(** The log of health checks is the last day's, whole: after any number
    of rounds that end with a saved one, no stored sample is older than 24
    hours before that save, and every verdict of a round that was saved and
    is not older than that can be read back: for each endpoint of each
    binding that had a verdict after the round, the history holds a sample
    under the same key.  The clock does not run backwards and gives
    non-negative times of 127 bits. *)
Theorem health_log_exact before r after last st :
  let rounds := before ++ r :: after ++ [last] in
  let out := run_global_health_checks rounds st in
  let oldest := rd_save_now last - DAY_OF_SAMPLES in
  health_wf (db_health st.2) → Forall (λ r, time_ok (rd_checked_at r)) rounds → Forall (λ r, rd_save_now r ≤ rd_save_now last) rounds →
  rd_saved last = true → oldest ≤ rd_checked_at last →
  (∀ k s, db_health out.2 !! k = Some s → oldest ≤ hs_checked_at s)
  ∧ (rd_saved r = true → oldest ≤ rd_checked_at r →
     ∀ t s, t ∈ health_check_targets (run_global_health_checks (before ++ [r]) st).1 → sample_of (rd_checked_at r) t = Some s →
       ∃ s', s' ∈ health_check_history (rd_save_now last) out.2 ∧ sample_key s' = sample_key s).
Proof.
  cbv zeta. intros Hwf Ht Hn Hlast Hold.
  assert (∀ k s, db_health (run_global_health_checks (before ++ r :: after ++ [last]) st).2 !! k = Some s → rd_save_now last - DAY_OF_SAMPLES ≤ hs_checked_at s) as Hall.
  { intros k s. unfold run_global_health_checks. rewrite app_comm_cons, app_assoc, foldl_app. cbn [foldl]. unfold check_and_record at 1. cbn [snd]. rewrite Hlast. intros Hs.
    apply save_entries in Hs as [[Hin _]|[_ ?]]; [|done|].
    - apply samples_time in Hin. by rewrite Hin.
    - apply rounds_wf; [|done]. rewrite app_comm_cons, app_assoc in Ht. by apply Forall_app in Ht as [? _]. }
  split; [exact Hall|]. intros Hsaved Hge t s Htin Hs.
  apply Forall_app in Ht as [Htb [Htr Hta]%Forall_cons]. apply Forall_app in Hn as [_ [Hnr Hna]%Forall_cons].
  assert (hs_checked_at s = rd_checked_at r) as Hts by (unfold sample_of in Hs; destruct (ep_online (ht_state t)); [by injection Hs as <-|done]).
  assert (is_Some (db_health (run_global_health_checks (before ++ r :: after ++ [last]) st).2 !! sample_key s)) as [s' Hs'].
  { replace (before ++ r :: after ++ [last]) with ((before ++ [r]) ++ after ++ [last]) by (by rewrite <- app_assoc). unfold run_global_health_checks at 1.
    rewrite foldl_app. apply rounds_keep; rewrite ?Hts; [done| |done|eapply Forall_impl; [exact Hna|]; cbn; lia|].
    - apply rounds_wf; [|done]. apply Forall_app. split; [done|by constructor].
    - unfold run_global_health_checks in Htin |- *. rewrite foldl_app in Htin |- *. cbn [foldl] in *. unfold check_and_record in Htin at 1 |- * at 1. cbn [fst snd] in *. rewrite Hsaved.
      apply save_keeps; rewrite ?Hts; [by apply rounds_wf|done|lia|]. left. apply list_elem_of_omap. eauto. }
  exists s'. assert (health_wf (db_health (run_global_health_checks (before ++ r :: after ++ [last]) st).2)) as Hwf'.
  { apply rounds_wf; [|done]. apply Forall_app. split; [done|by constructor]. }
  destruct (Hwf' _ _ Hs') as [Hk _]. split; [|done]. apply list_elem_of_In, filter_In. split.
  - apply list_elem_of_In, elem_of_iter_value. eauto.
  - pose proof (Hall _ _ Hs'). fold DAY_OF_SAMPLES. lia.
Qed.
(* ===== verification/Relay.v ===== *)
(** * The byte relay (src/relay.rs, src/idle_tracker.rs, src/upstream_tls.rs)

    One direction of a relay as a task ([pipe]) over any reader of the
    [AsyncRead] interface and a buffering writer; the relay as the
    interleaving of its two tasks and the teardown monitor with the idle
    tracker; the self-connection check; the observer that registers the
    ClientHello of our own TLS connections. *)

From S2P Require Import Prelude RustStd Net Stream TlsHeader HelloCache BindAddr.
Open Scope Z_scope.

(** ** A buffering writer *)

(** Bytes accepted and not yet sent, bytes sent, how many more operations
    succeed ([None]: all), and whether the direction was shut down. *)
Record Writer := MkWriter { queued : bytes; wire : bytes; budget : option nat; closed : bool }.

Definition spend (b : option nat) : option (option nat) :=
  match b with
  | None => Some None
  | Some O => None
  | Some (S n) => Some (Some n)
  end.
Definition write_all (d : bytes) (w : Writer) : bool * Writer :=
  match spend (budget w) with
  | Some b => (true, MkWriter (queued w ++ d) (wire w) b (closed w))
  | None => (false, w)
  end.
Definition flush (w : Writer) : bool * Writer :=
  match spend (budget w) with
  | Some b => (true, MkWriter [] (wire w ++ queued w) b (closed w))
  | None => (false, w)
  end.
(** [shutdown] flushes first. *)
Definition shutdown (w : Writer) : Writer :=
  match flush w with
  | (true, w) => MkWriter (queued w) (wire w) (budget w) true
  | (false, w) => w
  end.

(** [shutdown] of a [KeepWriteOpen] (src/dataplane/http/mod.rs): a flush. *)
Definition keep_write_open (w : Writer) : Writer := (flush w).2.

(** ** Idle tracking *)

Record IdleTracker := MkIdle { last_active : Z; max_idle : Z }.

(** Milliseconds; a limit of 0 means none. *)
Definition idle_new (max_idle_ms now : Z) : IdleTracker :=
  MkIdle now (if max_idle_ms =? 0 then u64_max else max_idle_ms).
Definition mark (now : Z) (t : IdleTracker) : Z * IdleTracker := (last_active t, MkIdle now (max_idle t)).
Definition idled_for (now : Z) (t : IdleTracker) : Z := now - last_active t.
Definition is_expired (now : Z) (t : IdleTracker) : bool := max_idle t <? idled_for now t.

(** ** [pipe]: the task of one direction *)

Definition PIPE_BUFFER : nat := 4096.

(** Where the task is: before its next read; parked on a read that was not
    ready; with bytes it read and has not written; past its loop; returned;
    or aborted by the monitor. *)
Inductive task_phase := TaskReading | TaskParked | TaskWriting (rest : bytes) | TaskClosing | TaskFinished | TaskAborted.
(** What a task meets when it runs: a poll of its next read that is or is not
    ready (any other phase goes on to its next await), or a writer that takes
    only part of what it was offered. *)
Inductive task_event := Wake (pending : bool) | Accept (k : nat).

Section pipe.
Context {S : Type} `{AsyncReadOk S}.

Record Task := MkTask { t_reader : S; t_writer : Writer; t_counter : Z; t_unflushed : bool; t_phase : task_phase }.
Definition pipe_start (reader : S) (writer : Writer) (counter : Z) : Task := MkTask reader writer counter false TaskReading.

(** The read completes: its bytes are counted before they are written. *)
Definition task_read (t : Task) : Task :=
  match poll_read PIPE_BUFFER (t_reader t) with
  | (RData d, reader) =>
      MkTask reader (t_writer t) ((t_counter t + Z.of_nat (length d)) mod (u64_max + 1)) (t_unflushed t) (TaskWriting d)
  | (_, reader) => MkTask reader (t_writer t) (t_counter t) (t_unflushed t) TaskClosing
  end.

(** One step; [finish] is what [shutdown] does to this writer.  The boolean
    says that the idle tracker is marked. *)
Definition task_step (finish : Writer → Writer) (e : task_event) (t : Task) : Task * bool :=
  match t_phase t, e with
  | TaskReading, Wake pending =>
      if pending then
        if t_unflushed t then
          match flush (t_writer t) with
          | (true, w) => (MkTask (t_reader t) w (t_counter t) true TaskParked, false)
          | (false, w) => (MkTask (t_reader t) w (t_counter t) true TaskClosing, false)
          end
        else (MkTask (t_reader t) (t_writer t) (t_counter t) false TaskParked, false)
      else (task_read t, false)
  | TaskParked, Wake _ => (task_read t, false)
  | TaskWriting rest, Wake _ =>
      match write_all rest (t_writer t) with
      | (true, w) => (MkTask (t_reader t) w (t_counter t) true TaskReading, true)
      | (false, w) => (MkTask (t_reader t) w (t_counter t) (t_unflushed t) TaskClosing, false)
      end
  | TaskWriting rest, Accept k =>
      match write_all (take k rest) (t_writer t) with
      | (true, w) => (MkTask (t_reader t) w (t_counter t) (t_unflushed t) (TaskWriting (drop k rest)), false)
      | (false, _) => (t, false)
      end
  | TaskClosing, Wake _ => (MkTask (t_reader t) (finish (t_writer t)) (t_counter t) (t_unflushed t) TaskFinished, false)
  | _, _ => (t, false)
  end.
◇ ◇ ◇ ◇ ◇ ◇ ◇
▸ **Try it**
Among the records above, only the lines between the line holding "(** Where the" and the line holding "match write_all (take", inclusive, are to be output, exactly as written.

▸ **Solution**
(** Where the task is: before its next read; parked on a read that was not
    ready; with bytes it read and has not written; past its loop; returned;
    or aborted by the monitor. *)
Inductive task_phase := TaskReading | TaskParked | TaskWriting (rest : bytes) | TaskClosing | TaskFinished | TaskAborted.
(** What a task meets when it runs: a poll of its next read that is or is not
    ready (any other phase goes on to its next await), or a writer that takes
    only part of what it was offered. *)
Inductive task_event := Wake (pending : bool) | Accept (k : nat).

Section pipe.
Context {S : Type} `{AsyncReadOk S}.

Record Task := MkTask { t_reader : S; t_writer : Writer; t_counter : Z; t_unflushed : bool; t_phase : task_phase }.
Definition pipe_start (reader : S) (writer : Writer) (counter : Z) : Task := MkTask reader writer counter false TaskReading.

(** The read completes: its bytes are counted before they are written. *)
Definition task_read (t : Task) : Task :=
  match poll_read PIPE_BUFFER (t_reader t) with
  | (RData d, reader) =>
      MkTask reader (t_writer t) ((t_counter t + Z.of_nat (length d)) mod (u64_max + 1)) (t_unflushed t) (TaskWriting d)
  | (_, reader) => MkTask reader (t_writer t) (t_counter t) (t_unflushed t) TaskClosing
  end.

(** One step; [finish] is what [shutdown] does to this writer.  The boolean
    says that the idle tracker is marked. *)
Definition task_step (finish : Writer → Writer) (e : task_event) (t : Task) : Task * bool :=
  match t_phase t, e with
  | TaskReading, Wake pending =>
      if pending then
        if t_unflushed t then
          match flush (t_writer t) with
          | (true, w) => (MkTask (t_reader t) w (t_counter t) true TaskParked, false)
          | (false, w) => (MkTask (t_reader t) w (t_counter t) true TaskClosing, false)
          end
        else (MkTask (t_reader t) (t_writer t) (t_counter t) false TaskParked, false)
      else (task_read t, false)
  | TaskParked, Wake _ => (task_read t, false)
  | TaskWriting rest, Wake _ =>
      match write_all rest (t_writer t) with
      | (true, w) => (MkTask (t_reader t) w (t_counter t) true TaskReading, true)
      | (false, w) => (MkTask (t_reader t) w (t_counter t) (t_unflushed t) TaskClosing, false)
      end
  | TaskWriting rest, Accept k =>
      match write_all (take k rest) (t_writer t) with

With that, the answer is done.